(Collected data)
(** C2 at a store that holds [pick]: a second version that passes two of
    its four cases is turned down and the store is as before. *)
Lemma rejected_candidate_leaves_store_witness :
  exists log1 v,
    test_tool Demo.py_compile Demo.json_loads Demo.spawn Demo.timeout
      (heap Demo.stored_pick_weak !!! 1%positive) [] = (log1, Ok v)
    /\ passed v = false
    /\ exists rep m',
         integrate Demo.py_str Demo.md5_hexdigest Demo.py_compile Demo.json_loads
           Demo.spawn Demo.timeout Integrator_default "2024-01-02T00:00:00"
           1%positive Demo.stored_pick_weak [] = (m', log1, Ok rep)
         /\ rep_ok rep = false
         /\ m' = Demo.stored_pick_weak
         /\ _tools m' = _tools Demo.stored_pick_weak
         /\ (forall nm, get_tool nm m' = get_tool nm Demo.stored_pick_weak)
         /\ (forall nm old, get_tool nm Demo.stored_pick_weak = Some old ->
               heap m' !!! old = heap Demo.stored_pick_weak !!! old).
Proof.
  eexists _, _.
  split; [vm_compute; reflexivity|].
  split; [reflexivity|].
  eapply (rejected_candidate_leaves_store Demo.py_str Demo.md5_hexdigest
            Demo.py_compile Demo.json_loads Demo.spawn Demo.timeout
            Integrator_default "2024-01-02T00:00:00" 1%positive
            Demo.stored_pick_weak []).
  - vm_compute. reflexivity.
  - reflexivity.
Defined.

Example passing_candidate_saved_not_archived_ex :
  let run := integrate Demo.py_str Demo.md5_hexdigest Demo.py_compile Demo.json_loads
               Demo.spawn Demo.timeout Integrator_default in
  let nm := default ("tool_" +:+ _short_hash Demo.md5_hexdigest
                        (Demo.py_str (heap Demo.stored_pick !!! 2%positive)))
              (name (heap Demo.stored_pick !!! 2%positive)) in
  let m1 := fst (fst (run "2024-01-02T00:00:00" 2%positive Demo.stored_pick [])) in
  let m2 := fst (fst (run "2024-01-03T00:00:00" 2%positive m1
                        [_build_runner Demo.pick_code "pick" (PDict [("x", PInt 1)]);
                         _build_runner Demo.pick_code "pick" (PDict [("x", PInt 2)])])) in
  nm = "pick"
  /\ archive_dir m1 = archive_dir Demo.stored_pick
  /\ get_tool nm m1 = Some 2%positive
  /\ heap m1 !!! 2%positive
     = set_updated_at "2024-01-02T00:00:00"
         (set_name nm (heap Demo.stored_pick !!! 2%positive))
  /\ archive_dir m2 = archive_dir Demo.stored_pick
  /\ get_tool nm m2 = Some 2%positive
  /\ heap m2 !!! 2%positive = set_updated_at "2024-01-03T00:00:00" (heap m1 !!! 2%positive).
Proof.
  cbv zeta. split; [reflexivity|].
  eapply (passing_candidate_saved_not_archived Demo.py_str Demo.md5_hexdigest
            Demo.py_compile Demo.json_loads Demo.spawn Demo.timeout
            Integrator_default "2024-01-02T00:00:00" "2024-01-03T00:00:00"
            2%positive Demo.stored_pick []).
  - vm_compute. reflexivity.
  - reflexivity.
  - vm_compute. reflexivity.
  - reflexivity.
Defined.

(** C1 at a store that holds a first version of [pick]: a second version
    passes its tests and is integrated, twice. The second version replaces
    the first, and the archive is empty after either call: no archive entry
    was made, and the first version is in neither the store nor the
    archive. *)
Theorem integrate_replaces_without_archive :
  let run := integrate Demo.py_str Demo.md5_hexdigest Demo.py_compile Demo.json_loads
               Demo.spawn Demo.timeout Integrator_default in
  let out1 := run "2024-01-02T00:00:00" 2%positive Demo.stored_pick [] in
  let m1 := fst (fst out1) in
  let out2 := run "2024-01-03T00:00:00" 2%positive m1 (snd (fst out1)) in
  let m2 := fst (fst out2) in
  get_tool "pick" Demo.stored_pick = Some 1%positive
  /\ heap Demo.stored_pick !!! 1%positive <> heap Demo.stored_pick !!! 2%positive
  /\ archive_dir Demo.stored_pick = ∅
  /\ (exists rep, snd out1 = Ok rep /\ rep_ok rep = true)
  /\ get_tool "pick" m1 = Some 2%positive
  /\ all_tools m1 = [2%positive]
  /\ archive_dir m1 = ∅
  /\ (exists rep, snd out2 = Ok rep /\ rep_ok rep = true)
  /\ get_tool "pick" m2 = Some 2%positive
  /\ all_tools m2 = [2%positive]
  /\ archive_dir m2 = ∅
  /\ size (archive_dir m2) <> 2.
Proof.
  cbv zeta.
  split; [vm_compute; reflexivity|].
  split; [vm_compute; discriminate|].
  split; [vm_compute; reflexivity|].
  split; [eexists; split; [vm_compute; reflexivity|reflexivity]|].
  split; [vm_compute; reflexivity|].
  split; [vm_compute; reflexivity|].
  split; [vm_compute; reflexivity|].
  split; [eexists; split; [vm_compute; reflexivity|reflexivity]|].
  split; [vm_compute; reflexivity|].
  split; [vm_compute; reflexivity|].
  split; [vm_compute; reflexivity|].
  vm_compute. discriminate.
Qed.

(** ** The Gate: the verdict *)

Section VerdictFacts.

Variable py_compile : string -> option string.
Variable json_loads : string -> option pyval.
Variable spawn : list Runner -> Runner -> ProcOutcome.
Variable timeout : nat.

Lemma hits_app rows1 rows2 : hits (rows1 ++ rows2) = (hits rows1 + hits rows2)%nat.
Proof. unfold hits. rewrite List.filter_app, length_app. reflexivity. Qed.

(** When the loop over the cases returns, it has appended one row per
    case and counted the rows that passed. *)
Lemma test_loop_counts c fn tcs : forall rows n log log1 rows1 n1,
  test_loop json_loads spawn timeout c fn tcs rows n log = (log1, Ok (rows1, n1)) ->
  length rows1 = (length rows + length tcs)%nat
  /\ (n = hits rows -> n1 = hits rows1)
  /\ length log1 = (length log + length tcs)%nat.
Proof.
  induction tcs as [|tc tcs IH]; intros rows n log log1 rows1 n1; cbn [test_loop].
  - intros [= <- <- <-]. cbn [length]. repeat split; try lia.
  - destruct (run_code _ _ _ _ _ _ log) as [log' r] eqn:Hr.
    destruct (PyDict.get "ok" r) as [ok|]; [|discriminate].
    intros H. apply IH in H. destruct H as (Hl & Hn & Hg).
    assert (Hlog : length log' = S (length log)).
    { pose proof (run_code_log json_loads spawn timeout c fn
                    (default (PDict []) (tc_input tc)) log) as E.
      rewrite Hr in E. cbn [fst] in E. rewrite E, length_app. cbn [length]. lia. }
    rewrite length_app in Hl. cbn [length] in *.
    split; [lia|]. split; [|lia].
    intros ->. apply Hn. rewrite hits_app. unfold hits. cbn [List.filter row_passed].
    destruct (Py.eq_bool _ _); cbn [length]; lia.
Qed.

(** With valid syntax and at least one case, the verdict of [test_tool] is
    computed from the loop's count: the rate is [passed / total] and the
    verdict passes when the rate reaches the literal 0.75. *)
Lemma test_tool_verdict tool log log1 rows n :
  py_compile (default "" (code tool)) = None ->
  default [] (test_cases tool) <> [] ->
  test_loop json_loads spawn timeout (default "" (code tool))
    (default "" (func_name tool)) (default [] (test_cases tool)) [] 0 log
    = (log1, Ok (rows, n)) ->
  test_tool py_compile json_loads spawn timeout tool log
  = (log1,
     Ok {| passed := Qle_bool (3 # 4) (rate_of n (length (default [] (test_cases tool))));
           pass_rate := rate_of n (length (default [] (test_cases tool)));
           passed_count := Some n;
           total_count := Some (length (default [] (test_cases tool)));
           results := rows;
           error := None |})
  /\ n = hits rows
  /\ length rows = length (default [] (test_cases tool)).
Proof.
  intros Hc Hne Hl. unfold test_tool, _syntax_check. rewrite Hc.
  destruct (default [] (test_cases tool)) as [|tc tcs] eqn:Etcs; [congruence|].
  rewrite Hl. split; [reflexivity|].
  apply test_loop_counts in Hl. destruct Hl as (Hlen & Hn & _).
  split; [apply Hn; reflexivity|exact Hlen].
Qed.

__AIM OF THE EXERCISE__. Output the data exactly, from the first line through the line that holds "(name (heap Demo.stored_pick", so that no later line appears.

__EXERCISE RESULT__.
(** C2 at a store that holds [pick]: a second version that passes two of
    its four cases is turned down and the store is as before. *)
Lemma rejected_candidate_leaves_store_witness :
  exists log1 v,
    test_tool Demo.py_compile Demo.json_loads Demo.spawn Demo.timeout
      (heap Demo.stored_pick_weak !!! 1%positive) [] = (log1, Ok v)
    /\ passed v = false
    /\ exists rep m',
         integrate Demo.py_str Demo.md5_hexdigest Demo.py_compile Demo.json_loads
           Demo.spawn Demo.timeout Integrator_default "2024-01-02T00:00:00"
           1%positive Demo.stored_pick_weak [] = (m', log1, Ok rep)
         /\ rep_ok rep = false
         /\ m' = Demo.stored_pick_weak
         /\ _tools m' = _tools Demo.stored_pick_weak
         /\ (forall nm, get_tool nm m' = get_tool nm Demo.stored_pick_weak)
         /\ (forall nm old, get_tool nm Demo.stored_pick_weak = Some old ->
               heap m' !!! old = heap Demo.stored_pick_weak !!! old).
Proof.
  eexists _, _.
  split; [vm_compute; reflexivity|].
  split; [reflexivity|].
  eapply (rejected_candidate_leaves_store Demo.py_str Demo.md5_hexdigest
            Demo.py_compile Demo.json_loads Demo.spawn Demo.timeout
            Integrator_default "2024-01-02T00:00:00" 1%positive
            Demo.stored_pick_weak []).
  - vm_compute. reflexivity.
  - reflexivity.
Defined.

Example passing_candidate_saved_not_archived_ex :
  let run := integrate Demo.py_str Demo.md5_hexdigest Demo.py_compile Demo.json_loads
               Demo.spawn Demo.timeout Integrator_default in
  let nm := default ("tool_" +:+ _short_hash Demo.md5_hexdigest
                        (Demo.py_str (heap Demo.stored_pick !!! 2%positive)))
              (name (heap Demo.stored_pick !!! 2%positive)) in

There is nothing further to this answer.